Problem requirements:
Find and copy each line of the listing below that has the word "RequestContext" in it.

Data under study:
*** Block opens ***

(* ===== verification/Request.v ===== *)
(** * The [request] subcommand ([run_request] of [src/crates/helper/src/main.rs])

    From the arguments and the configuration to the exit code that the PAM
    module maps.  [or_return code m k] is the source's
    [match m { Ok(x) => x, Err(error) => { eprintln!(..); return Ok(code) } }];
    the messages on standard error are not modelled. *)

From Stdlib Require Import NArith ZArith Lia List Bool.
From Stdlib Require Import Strings.Byte Strings.String.
From stdpp Require Import base decidable list option strings.
From S2P Require Import Prelude RustStd Crypto Protocol Canonical Samples Sys Ownership Io.
From S2P Require Import Transport Sim TransportProps Frame Trust Common Keys Config Replay.

Open Scope N_scope.

(** ** Arguments *)

Record KeyInputArgs : Type := { key_hex : option bytes; key_file : option bytes }.
Record AgentPublicKeyInputArgs : Type :=
  { agent_pubkey_hex : option bytes; agent_pubkey_file_arg : option bytes }.

Record RequestArgs : Type := {
  require_root_owned : bool;
  config_arg : option bytes;
  socket_arg : option bytes;
  key_input : KeyInputArgs;
  agent_pubkey_input : AgentPublicKeyInputArgs;
  key_id_arg : option bytes;
  host_id_arg : option bytes;
  hostname_arg : option bytes;
  service_arg : option bytes;
  user : bytes;
  ruser : option bytes;
  rhost : option bytes;
  tty : option bytes;
  sudo_command : option bytes;
  timeout_ms_arg : option N;
  allowed_future_skew_ms_arg : option N;
  replay_cache_dir_arg : option bytes;
}.

Record RequestContext : Type := {
  ctx_key_id : bytes;
  ctx_host_id : bytes;
  ctx_hostname : bytes;
  ctx_service : bytes;
  ctx_user : bytes;
  ctx_ruser : option bytes;
  ctx_rhost : option bytes;
  ctx_tty : option bytes;
  ctx_sudo_command : option bytes;
}.

Definition RequestContext_sample : RequestContext := {|
  ctx_key_id := B "host-key-1";
  ctx_host_id := B "host-abc";
  ctx_hostname := B "linux.example.com";
  ctx_service := B "sudo";
  ctx_user := B "alice";
  ctx_ruser := Some (B "alice");
  ctx_rhost := None;
  ctx_tty := Some (B "pts/3");
  ctx_sudo_command := None |}.

(** [self.or(other)] *)
Definition or {A} (self other : option A) : option A :=
  match self with Some a => Some a | None => other end.

Definition transport_exit (error : TransportError) : N :=
  match error with Timeout => EXIT_UNAVAILABLE | _ => EXIT_PROTOCOL end.

(** [request_body.expires_at_ms = expires_at_ms] *)
Definition set_expires_at_ms (body : AuthRequestBody.t) (expires_at_ms : N) : AuthRequestBody.t :=
  AuthRequestBody.mk (AuthRequestBody.protocol_version body) (AuthRequestBody.request_id body)
    (AuthRequestBody.nonce body) (AuthRequestBody.created_at_ms body) expires_at_ms
    (AuthRequestBody.linux_host_id body) (AuthRequestBody.linux_hostname body)
    (AuthRequestBody.pam_service body) (AuthRequestBody.pam_user body)
    (AuthRequestBody.pam_ruser body) (AuthRequestBody.pam_rhost body)
    (AuthRequestBody.pam_tty body) (AuthRequestBody.sudo_command body)
    (AuthRequestBody.client_pid body) (AuthRequestBody.key_id body) (AuthRequestBody.alg body).

Definition or_return {W E A} (code : E -> N) (m : M W E A) (k : A -> M W error N) : M W error N :=
  let! r := attempt m in
  match r with Ok a => k a | Err e => ret (code e) end.

Notation "'try!' x := m 'else' code 'in' k" := (or_return (fun _ => code) m (fun x => k))
  (at level 10, x pattern, m at level 100, code at level 100, k at level 200) : rust_scope.

Section Request.
Context `{Kernel W} `{Crypto} `{Hex} `{Toml}.
Context `{SerdeJson SignedAuthRequest.t} `{SerdeJson SignedAuthResponse.t}.

(** Integer overflow of [+] panics when the build checks for it, and wraps
    when it does not. *)
Context (overflow_checks : bool).

Definition add_u64 (a b : N) : M W error N :=
  if a + b <=? u64_max then ret (a + b)
  else if overflow_checks then panic else ret (wrapping_add_u64 a b).

Definition build_request (now_ms : N) (context : RequestContext) : M W error AuthRequestBody.t :=
  let! nonce := fill_bytes NONCE_LEN in
  let! id := process_id in
  let! expires_at_ms := add_u64 now_ms 30000 in
  let! client_pid := process_id in
  ret {| AuthRequestBody.protocol_version := PROTOCOL_VERSION;
         AuthRequestBody.request_id := B "req-" ++ show_N now_ms ++ B "-" ++ show_N id;
         AuthRequestBody.nonce := nonce;
         AuthRequestBody.created_at_ms := now_ms;
         AuthRequestBody.expires_at_ms := expires_at_ms;
         AuthRequestBody.linux_host_id := ctx_host_id context;
         AuthRequestBody.linux_hostname := ctx_hostname context;
         AuthRequestBody.pam_service := ctx_service context;
         AuthRequestBody.pam_user := ctx_user context;
         AuthRequestBody.pam_ruser := ctx_ruser context;
         AuthRequestBody.pam_rhost := ctx_rhost context;
         AuthRequestBody.pam_tty := ctx_tty context;
         AuthRequestBody.sudo_command := ctx_sudo_command context;
         AuthRequestBody.client_pid := Some client_pid;
         AuthRequestBody.key_id := ctx_key_id context;
         AuthRequestBody.alg := Ed25519 |}.

(** [check_deadline(deadline).is_err() || request.body.verify_freshness(now, skew).is_err()]:
    the clock [now] is read only before the deadline. *)
Definition too_late (deadline : N) (body : AuthRequestBody.t) (skew : N) (now : M W error N)
  : M W error bool :=
  let! r := attempt (check_deadline deadline) in
  match r with
  | Err _ => ret true
  | Ok _ =>
      let! now := now in
      ret (is_err (AuthRequestBody.verify_freshness body now skew))
  end.

(** The decision about a response that was received. *)
Definition conclude (fuel : nat) (agent_pubkey : bytes) (deadline allowed_future_skew_ms : N)
  (replay_cache : option File) (request : SignedAuthRequest.t) (response : SignedAuthResponse.t)
  : M W error N :=
  try! _ := lift (SignedAuthResponse.verify_for_request response
                    (SignedAuthRequest.body request) agent_pubkey)
    else EXIT_TAMPER in
  let! now := unix_time_ms in
  let! late := too_late deadline (SignedAuthRequest.body request) allowed_future_skew_ms (ret now) in
  if late : bool then ret EXIT_UNAVAILABLE
  else
  try! _ := lift (AuthResponseBody.verify_freshness (SignedAuthResponse.body response) now
                    allowed_future_skew_ms)
    else EXIT_TAMPER in
  try! _ := match replay_cache with
            | Some replay_cache => record_replay_marker fuel replay_cache response
            | None => ret tt
            end
    else EXIT_TAMPER in
  let! late := too_late deadline (SignedAuthRequest.body request) allowed_future_skew_ms unix_time_ms in
  if late : bool then ret EXIT_UNAVAILABLE
  else ret (exit_code_for_decision (AuthResponseBody.decision (SignedAuthResponse.body response))).

(** The exchange with the agent, over one connection. *)
Definition exchange (fuel : nat) (socket agent_pubkey : bytes) (deadline skew : N)
  (replay_cache : option File) (request : SignedAuthRequest.t) : M W error N :=
  try! stream := connect fuel socket deadline else EXIT_UNAVAILABLE in
  scoped (Transport.stream stream) (
    let io := {| io_fuel := fuel; io_stream := stream |} in
    or_return transport_exit (write_json_frame fuel io request) (fun _ =>
    or_return transport_exit (read_json_frame (T := SignedAuthResponse.t) fuel io) (fun response =>
    conclude fuel agent_pubkey deadline skew replay_cache request response))).

(** Everything after the inputs were loaded. *)
Definition send_request (fuel : nat) (args : RequestArgs) (signing_key : SigningKey)
  (agent_pubkey socket key_id host_id hostname service : bytes)
  (timeout_ms allowed_future_skew_ms : N) (replay_cache : option File) : M W error N :=
  let! now := unix_time_ms in
  try! (deadline, expires_at_ms) := operation_budget timeout_ms now else EXIT_UNSAFE_CONFIG in
  if existsb (fun value => bool_decide (trim value = [])) [key_id; host_id; hostname; service; user args]
  then ret EXIT_UNSAFE_CONFIG
  else
  let! request_body := build_request now
    {| ctx_key_id := key_id; ctx_host_id := host_id; ctx_hostname := hostname;
       ctx_service := service; ctx_user := user args; ctx_ruser := ruser args;
       ctx_rhost := rhost args; ctx_tty := tty args; ctx_sudo_command := sudo_command args |} in
  let request_body := set_expires_at_ms request_body expires_at_ms in
  let! request := lift (map_err EProtocol (SignedAuthRequest.sign request_body signing_key)) in
  exchange fuel socket agent_pubkey deadline allowed_future_skew_ms replay_cache request.

Definition run_request (fuel : nat) (args : RequestArgs) : M W error N :=
  try! config := load_helper_config fuel (config_arg args) (require_root_owned args)
    else EXIT_UNSAFE_CONFIG in
  let host_key_file := or (key_file (key_input args)) (host_key_file config) in
  try! signing_key := load_signing_key fuel (key_hex (key_input args)) host_key_file
                        (require_root_owned args)
    else EXIT_UNSAFE_CONFIG in
  let agent_pubkey_file :=
    or (agent_pubkey_file_arg (agent_pubkey_input args)) (agent_pubkey_file config) in
  try! agent_pubkey := load_public_key fuel (agent_pubkey_hex (agent_pubkey_input args))
                         agent_pubkey_file "agent public key" (require_root_owned args)
    else EXIT_UNSAFE_CONFIG in
  match or (socket_arg args) (socket_path config) with
  | None => ret EXIT_UNSAFE_CONFIG
  | Some socket =>
  if negb (is_absolute socket) then ret EXIT_UNSAFE_CONFIG else
  let key_id := default (B "host-key-1") (or (key_id_arg args) (key_id config)) in
  match or (host_id_arg args) (host_id config) with
  | None => ret EXIT_UNSAFE_CONFIG
  | Some host_id =>
  match or (hostname_arg args) (hostname config) with
  | None => ret EXIT_UNSAFE_CONFIG
  | Some hostname =>
  let service := default (B "sudo") (or (service_arg args) (service config)) in
  let timeout_ms := default 15000 (or (timeout_ms_arg args) (timeout_ms config)) in
  let allowed_future_skew_ms :=
    default 30000 (or (allowed_future_skew_ms_arg args) (allowed_future_skew_ms config)) in
  match or (replay_cache_dir_arg args) (replay_cache_dir config) with
  | Some path =>
      try! directory := open path (require_root_owned args) true true else EXIT_UNSAFE_CONFIG in
      scoped (file_fd directory) (
        send_request fuel args signing_key agent_pubkey socket key_id host_id hostname service
          timeout_ms allowed_future_skew_ms (Some directory))
  | None =>
      send_request fuel args signing_key agent_pubkey socket key_id host_id hostname service
        timeout_ms allowed_future_skew_ms None
  end end end end.
End Request.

*** Block closes ***

Reply:
Record RequestContext : Type := {
Definition RequestContext_sample : RequestContext := {|
Definition build_request (now_ms : N) (context : RequestContext) : M W error AuthRequestBody.t :=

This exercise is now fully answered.